They began discussing sports cars and LL’s newly purchased home he called “Wonderland,” as LL flipped through The Whitey Album CD packaging. He pulled out and unfolded an insert which featured a photograph of a young girl with dozens of black & white flyers for hardcore shows plastered all over her bedroom wall. “Who’s this girl? It must have been a long time ago for it to say The Negroes.” LL mistook a flyer he noticed for Necros (a punk band from the Detroit music scene.) “That’s the Necros, an early hardcore band. Are you familiar with the early hardcore scene?” “Uh-uh, what is that, like heavy metal?” “No, not at all! It was basically kids talking to other kids. The Beastie Boys were part of that. I remember when they were a hardcore band.” LL processes the information and then quips, “The Young and the Useless?” (referring to an early 1980s punk band that included future Beastie Boys member Ad-Rock, and so, cool points for LL Cool J). “That was another band. The Beastie Boys had their same name when they were a hardcore band. Hardcore was so fast that if your ears weren’t attuned to it you couldn’t understand it. It wasn’t meant for anyone outside the scene. Like rap music, some of it is so fast, unless you’re familiar with the slang you can’t get it. That’s why so many people who were into hardcore listen to rap.
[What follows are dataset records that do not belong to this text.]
(* ===== verification/SdkDelegation.v ===== *)
(** * SDK: signed delegations

    [src/packages/soroban-sas-sdk/src/delegation.rs]: the digests, the checks
    and the signatures an issuer makes offline.  The ed25519-dalek crate is a
    parameter; the client's [Env] hashes and encodes as the contract's does. *)

From S2P Require Import Prelude Host Common TypedData Merkle Validation Sample SasState SasCore.
From S2P Require Import SasFees SasIssue SasAttest SasRevoke SasSample SasRecord SasIssueSpec.
From S2P Require Import SasProgress SdkBuilders.
From Stdlib Require Import Sorting.Sorted.

(** The key pair of a seed, its signatures and their verification. *)
Class Dalek := {
  verifying_key : bytes -> bytes;
  signing : bytes -> bytes -> bytes;
  is_verifying_key : bytes -> bool;
  dalek_verifies : bytes -> bytes -> bytes -> bool
}.
(** RFC 8032: signatures are valid for the host, with a reduced scalar. *)
Class DalekLaws `{Dalek} (e : Env) : Prop := {
  signing_valid seed m : ed25519_valid e (verifying_key seed) m (signing seed m) = true;
  signing_canonical seed m : signature_scalar_is_canonical (signing seed m) = true
}.

Section delegation.
Context `{Strkeys} `{Dalek}.

Definition network_id_of (e : Env) (network_passphrase : bytes) : bytes := sha256 e network_passphrase.

Definition delegation_domain (e : Env) (network_passphrase contract_id : bytes) (nonce : Z)
    : outcome AttestationDomain :=
  and_then (parse_address contract_id KindContract) (fun contract =>
  Done (mkAttestationDomain (network_id_of e network_passphrase) contract nonce)).

Definition attestation_digest (e : Env) (a : Attestation) (d : AttestationDomain) : bytes :=
  hash_offchain_attestation e a d.
Definition revocation_digest (e : Env) (u : UID) (a : Address) (d : AttestationDomain) : bytes :=
  hash_delegated_revocation e u a d.

Record DelegationSignature := mkDelegationSignature {
  ds_nonce : Z; ds_public_key : bytes; ds_signature : bytes; ds_digest : bytes
}.

Definition require_attester_key (e : Env) (a : Address) (public_key : bytes) : outcome unit :=
  if attester_matches_key e a public_key then Done tt else Fails ValidationError.

Definition sign_offchain_attestation (e : Env) (seed : bytes) (a : Attestation) (nonce : Z)
    (network_passphrase contract_id : bytes) : outcome DelegationSignature :=
  let public_key := verifying_key seed in
  and_then (require_attester_key e (attester a) public_key) (fun _ =>
  and_then (delegation_domain e network_passphrase contract_id nonce) (fun domain =>
  let digest := attestation_digest e a domain in
  Done (mkDelegationSignature nonce public_key (signing seed digest) digest))).

Definition sign_scoped_attestation (e : Env) (seed : bytes) (a : Attestation) (nonce : Z)
    (network_passphrase contract_id : bytes) (authorization : DelegationAuthorization)
    : outcome DelegationSignature :=
  if (Z.land (da_permissions authorization) 1 =? 0)
     || match schema_scope authorization with
        | ScopeOnly schema => negb (bool_decide (schema = att_schema_uid a))
        | ScopeAny => false
        end
  then Fails ValidationError
  else
    let public_key := verifying_key seed in
    and_then (require_attester_key e (attester a) public_key) (fun _ =>
    and_then (delegation_domain e network_passphrase contract_id nonce) (fun domain =>
    let digest := hash_scoped_attestation e a domain authorization in
    Done (mkDelegationSignature nonce public_key (signing seed digest) digest))).


Definition verify_digest (digest public_key signature : bytes) : outcome unit :=
  if negb (is_verifying_key public_key) then Fails ValidationError
  else if dalek_verifies public_key digest signature then Done tt else Fails ValidationError.
Definition verify_offchain_attestation (e : Env) (a : Attestation) (d : AttestationDomain)
    (public_key signature : bytes) : outcome unit :=
  verify_digest (attestation_digest e a d) public_key signature.
Definition verify_delegated_revocation (e : Env) (u : UID) (a : Address) (d : AttestationDomain)
    (public_key signature : bytes) : outcome unit :=
  verify_digest (revocation_digest e u a d) public_key signature.

(** ** Batches *)

Record DelegatedBatchSignaturePacket := mkPacket {
  pk_attestations : list Attestation; pk_nonces : list Z; pk_signatures : list bytes;
  pk_public_keys : list bytes; pk_digests : list bytes
}.

(** [nonces.windows(2).any(|pair| pair[0] >= pair[1])] *)
Fixpoint not_increasing (nonces : list Z) : bool :=
  match nonces with
  | n :: (m :: _) as rest => (m <=? n) || not_increasing rest
  | _ => false
  end.

Definition check_item (e : Env) (a : Attestation) (public_key : bytes) : outcome unit :=
  if negb (revocation_time a =? 0) then Fails ValidationError
  else if MAX_ATTESTATION_DATA_BYTES <? len (data a) then Fails ValidationError
  else if negb (bool_decide (attestation_uid e (att_schema_uid a) (recipient a) (attester a) (data a) = uid a))
  then Fails ValidationError
  else require_attester_key e (attester a) public_key.

Fixpoint sign_items (e : Env) (seed : bytes) (base : AttestationDomain) (items : list (Attestation * Z))
    (packet : DelegatedBatchSignaturePacket) : outcome DelegatedBatchSignaturePacket :=
  match items with
  | [] => Done packet
  | (a, nonce) :: rest =>
    let public_key := verifying_key seed in
    and_then (check_item e a public_key) (fun _ =>
    let domain := mkAttestationDomain (ad_network_id base) (ad_contract base) nonce in
    let digest := attestation_digest e a domain in
    sign_items e seed base rest
      (mkPacket (pk_attestations packet) (pk_nonces packet) (pk_signatures packet ++ [signing seed digest])
         (pk_public_keys packet ++ [public_key]) (pk_digests packet ++ [digest])))
  end.

Definition sign_batch (e : Env) (seed : bytes) (attestations : list Attestation) (nonces : list Z)
    (network_passphrase contract_id : bytes) : outcome DelegatedBatchSignaturePacket :=
  if negb (bool_decide (length attestations = length nonces)) then Fails ValidationError
  else if MAX_MULTI_ATTEST <? len attestations then Fails ValidationError
  else if not_increasing nonces then Fails ValidationError
  else
    and_then (delegation_domain e network_passphrase contract_id 0) (fun base =>
    sign_items e seed base (zip attestations nonces) (mkPacket attestations nonces [] [] [])).

(** ** What the contract accepts *)



Section accepted.
Context {X : Type} `{Deps X}.
Implicit Types (s : State SasSig X) (e : Env).


End accepted.

(** ** Batches are signed item by item *)

Lemma not_increasing_sorted l : not_increasing l = false -> StronglySorted Z.lt l.
Proof.
  intros Hl; apply Sorted_StronglySorted; [intros ???; lia|]; revert Hl.
  induction l as [|n [|m l] IH]; intros Hl; [by repeat constructor..|].
  simpl in Hl; apply orb_false_iff in Hl as [Hm%Z.leb_gt Hl]; constructor; [by apply IH|by constructor].
Qed.

(** The packet has for each item of [items] what signing it alone gives. *)
Definition item_signed (e : Env) (seed pass cid : bytes) (item : Attestation * Z) (sg pk : bytes) : Prop :=
  revocation_time item.1 = 0 /\ len (data item.1) <= MAX_ATTESTATION_DATA_BYTES
  /\ uid item.1 = attestation_uid e (att_schema_uid item.1) (recipient item.1) (attester item.1) (data item.1)
  /\ exists digest, sign_offchain_attestation e seed item.1 item.2 pass cid
                    = Done (mkDelegationSignature item.2 pk sg digest).

Lemma sign_items_ok e seed pass cid base items p p' :
  delegation_domain e pass cid 0 = Done base -> sign_items e seed base items p = Done p' ->
  pk_attestations p' = pk_attestations p /\ pk_nonces p' = pk_nonces p
  /\ exists sgs pks, pk_signatures p' = pk_signatures p ++ sgs /\ pk_public_keys p' = pk_public_keys p ++ pks
     /\ length pks = length items
     /\ Forall3 (item_signed e seed pass cid) items sgs pks.
Proof.
  intros Hbase; revert p; induction items as [|[a n] items IH]; intros p; cbn [sign_items].
  - intros [= <-]; split_and!; [done..|]; exists [], []; rewrite !app_nil_r; split_and!; [done..|constructor].
  - destruct (check_item e a (verifying_key seed)) as [[]| |] eqn:Hc; [|done..]; cbn [and_then].
    intros (Ha & Hn & sgs & pks & Hs & Hp & Hl & Hf)%IH; split_and!; [done..|]; cbn in Hs, Hp.
    rewrite <- app_assoc in Hs, Hp; eexists _, _; split_and!; [exact Hs|exact Hp|simpl; by rewrite Hl|].
    simpl; constructor; [|exact Hf].
    unfold check_item in Hc; destruct (Z.eqb_spec (revocation_time a) 0); [|done]; cbn [negb] in Hc.
    destruct (Z.ltb_spec MAX_ATTESTATION_DATA_BYTES (len (data a))); [done|].
    case_bool_decide as Hu; [|done]; cbn [negb] in Hc.
    split_and!; [done|done|by symmetry|]; unfold sign_offchain_attestation; cbn [fst snd]; rewrite Hc; cbn [and_then].
    unfold delegation_domain in *; destruct (parse_address cid KindContract); cbn [and_then] in *; [|done..].
    injection Hbase as <-; eexists; reflexivity.
Qed.

(** A signed batch is within the contract's limits, in increasing order of
    nonces, and every item is signed as it would be alone. *)
Theorem batches_are_signed_item_by_item e seed atts nonces pass cid p :
  sign_batch e seed atts nonces pass cid = Done p ->
  pk_attestations p = atts /\ pk_nonces p = nonces /\ len atts <= MAX_MULTI_ATTEST
  /\ len nonces = len atts /\ len (pk_signatures p) = len atts /\ len (pk_public_keys p) = len atts
  /\ StronglySorted Z.lt nonces
  /\ Forall3 (item_signed e seed pass cid) (zip atts nonces) (pk_signatures p) (pk_public_keys p).
Proof.
  unfold sign_batch; case_bool_decide as Hlen; [|done]; cbn [negb].
  destruct (Z.ltb_spec MAX_MULTI_ATTEST (len atts)) as [|Hmax]; [done|].
  destruct (not_increasing nonces) eqn:Hinc; [done|]; apply not_increasing_sorted in Hinc.
  destruct (delegation_domain e pass cid 0) as [base| |] eqn:Hbase; cbn [and_then]; [|done..].
  intros (Ha & Hn & sgs & pks & Hs & Hp & Hl & Hf)%(sign_items_ok _ _ _ _ _ _ _ _ Hbase); cbn in *.
  rewrite Hs, Hp; apply Forall3_length_lm in Hf as Hlm.
  rewrite length_zip_with, <- Hlen, Nat.min_id in Hlm, Hl.
  unfold len in *; rewrite <- Hlen, Hl, <- Hlm; split_and!; done.
Qed.
End delegation.


(** ** A concrete delegation *)

#[export] Instance toy_dalek : Dalek := {|
  verifying_key seed := seed;
  signing := toy_sign;
  is_verifying_key _ := true;
  dalek_verifies pk m sg := bool_decide (sg = toy_sign pk m)
|}.
Definition passphrase : bytes := bytes_of_string "Test Network".
(** The sample host on the network of the passphrase. *)
Definition delegate_env (now : Z) : Env :=
  let e := sample_env now [] in {|
  timestamp := now; sequence := sequence e; network_id := toy_digest passphrase;
  current_contract := sas_id; authorized := authorized e; max_entry_ttl := max_entry_ttl e;
  min_persistent_ttl := min_persistent_ttl e; min_temp_ttl := min_temp_ttl e; sha256 := toy_digest;
  keccak256 := keccak256 e; ed25519_valid := ed25519_valid e; xdr_address := toy_xdr_address;
  xdr_bytes := xdr_bytes e; xdr_string := xdr_string e; xdr_uid := xdr_uid e
|}.
#[export] Instance toy_dalek_laws now : DalekLaws (delegate_env now).
Proof.
  split; intros seed m; [by apply bool_decide_eq_true|].
  unfold signature_scalar_is_canonical; simpl signing; unfold toy_sign.
  rewrite drop_app_length' by (symmetry; apply length_to_be_bytes); by vm_compute.
Qed.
It’s something that excludes white mainstream culture.” Gordon explained. “That’s interesting, I never really knew anything about that.” Cool J said.
 

Photo from Ciccone Youth’s The Whitey Album CD insert fold-out
 
While Kim Gordon’s connecting the dots between hip hop and the early hardcore music scene made for a great start to the interview, things then took a dive when she asked him about the females fans who admire him. “What about women who are so into you as a sex object that they take a picture of you to bed with them and their boyfriends or husbands start freaking out?” “It’s not my problem,” LL responded. “The guy has to have control over his woman.” Gordon plays along without confronting LL Cool J about his misogynist comments. “Are there any female sex symbols that you relate to?” Kim asks, “Oh yeah, every day on the way to work.”

“It was totally ridiculous for me to assume that we had anything in common” Gordon later admitted in a 1991 telephone interview with the Phoenix New Times. “That’s why I tried to make the article show how elite and small the downtown scene that I come out of is. I was trying to make fun of myself. I don’t know if that came across.” Six months after the interview was published, Sonic Youth recorded the song “Kool Thing” at Sorcerer Sound Recording Studios in New York City. Although LL Cool J’s name is never mentioned, the song’s lyrics contain several references to the rapper’s music. Kim Gordon sings “Kool Thing let me play it with your radio” (a reference to LL Cool J’s single “I Can’t Live Without My Radio”). The lyrics “Kool thing walkin’ like a panther” are a reference to the LL Cool J album Walking With a Panther. She repeats the line “I don’t think so” over and over again which is also a repeating line in the LL Cool J hit “Going Back to Cali.”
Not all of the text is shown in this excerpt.